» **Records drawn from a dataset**
Start of Block
(** From the first of a month, [AddDate] reaches the first of another. *)
Lemma first_AddDate y m loc years months :
  regular loc = true →
  t_AddDate (midnight (norm_days y m 1) loc) years months 0 =
  midnight (norm_days (y + years) (m + months) 1) loc.
Proof.
  intros Hreg. rewrite midnight_AddDate by done. unfold norm_days at 1.
  replace (days_from_civil (y + (m - 1) / 12) ((m - 1) mod 12 + 1) 1 + 1 - 1)
    with (days_from_civil (y + (m - 1) / 12) ((m - 1) mod 12 + 1) 1) by lia.
  rewrite civil_first by (pose proof (Z.mod_pos_bound (m - 1) 12); lia).
  f_equal. replace (y + (m - 1) / 12 + years) with (y + years + (m - 1) / 12) by lia.
  rewrite norm_days_carry.
  f_equal. pose proof (Z.div_mod (m - 1) 12). lia.
Qed.

Lemma MonthNumStart_midnight c n :
  MonthNumStart c n = midnight (norm_days (t_Year (c_t c)) (t_Month (c_t c) + n) 1) (c_loc c).
Proof. apply time_Date_midnight. Qed.

Lemma YearNumStart_midnight c n :
  YearNumStart c n = midnight (norm_days (t_Year (c_t c) + n) 1 1) (c_loc c).
Proof. apply time_Date_midnight. Qed.

(** ** Properties *)

(** The four units of the quick date filters. *)
Inductive unit_of_time := UDay | UWeek | UMonth | UYear.

Definition unit_start (u : unit_of_time) : Calendar → Z → Time :=
  match u with UDay => DayNumStart | UWeek => WeekNumStart | UMonth => MonthNumStart | UYear => YearNumStart end.
Definition unit_end (u : unit_of_time) : Calendar → Z → Time :=
  match u with UDay => DayNumEnd | UWeek => WeekNumEnd | UMonth => MonthNumEnd | UYear => YearNumEnd end.

(** The change of the clock during a week. *)
Definition clock_change (u : unit_of_time) (c : Calendar) (n : Z) : Z :=
  match u with UWeek => t_off (WeekNumStart c (n + 1)) - t_off (WeekNumStart c n) | _ => 0 end.

Lemma unit_abut u c n : regular (c_loc c) = true →
  t_Unix (unit_end u c n) + 1 = t_Unix (unit_start u c (n + 1)) + clock_change u c n.
Proof.
  intros Hreg. destruct u; cbn [unit_start unit_end clock_change]; rewrite ?Z.add_0_r.
  - rewrite DayNumEnd_Unix, DayNumStart_midnight by done. do 2 f_equal. lia.
  - rewrite WeekNumEnd_Unix, !WeekNumStart_midnight by done.
    pose proof (midnight_reads (c_loc c) Hreg (monday (t_days (c_t c)) + 7 * n)).
    pose proof (midnight_reads (c_loc c) Hreg (monday (t_days (c_t c)) + 7 * (n + 1))). unfold day_secs in *. lia.
  - unfold MonthNumEnd. rewrite !MonthNumStart_midnight, first_AddDate, before_midnight_Unix by done.
    rewrite Z.add_0_r. replace (t_Month (c_t c) + n + 1) with (t_Month (c_t c) + (n + 1)) by lia. lia.
  - unfold YearNumEnd. rewrite !YearNumStart_midnight, first_AddDate, before_midnight_Unix by done.
    rewrite Z.add_0_r. replace (t_Year (c_t c) + n + 1) with (t_Year (c_t c) + (n + 1)) by lia. lia.
Qed.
End of Block
» **Task objective**
Tell how many lines in the entries above include the string "Definition", and write nothing but the number.

» **Answer space**
3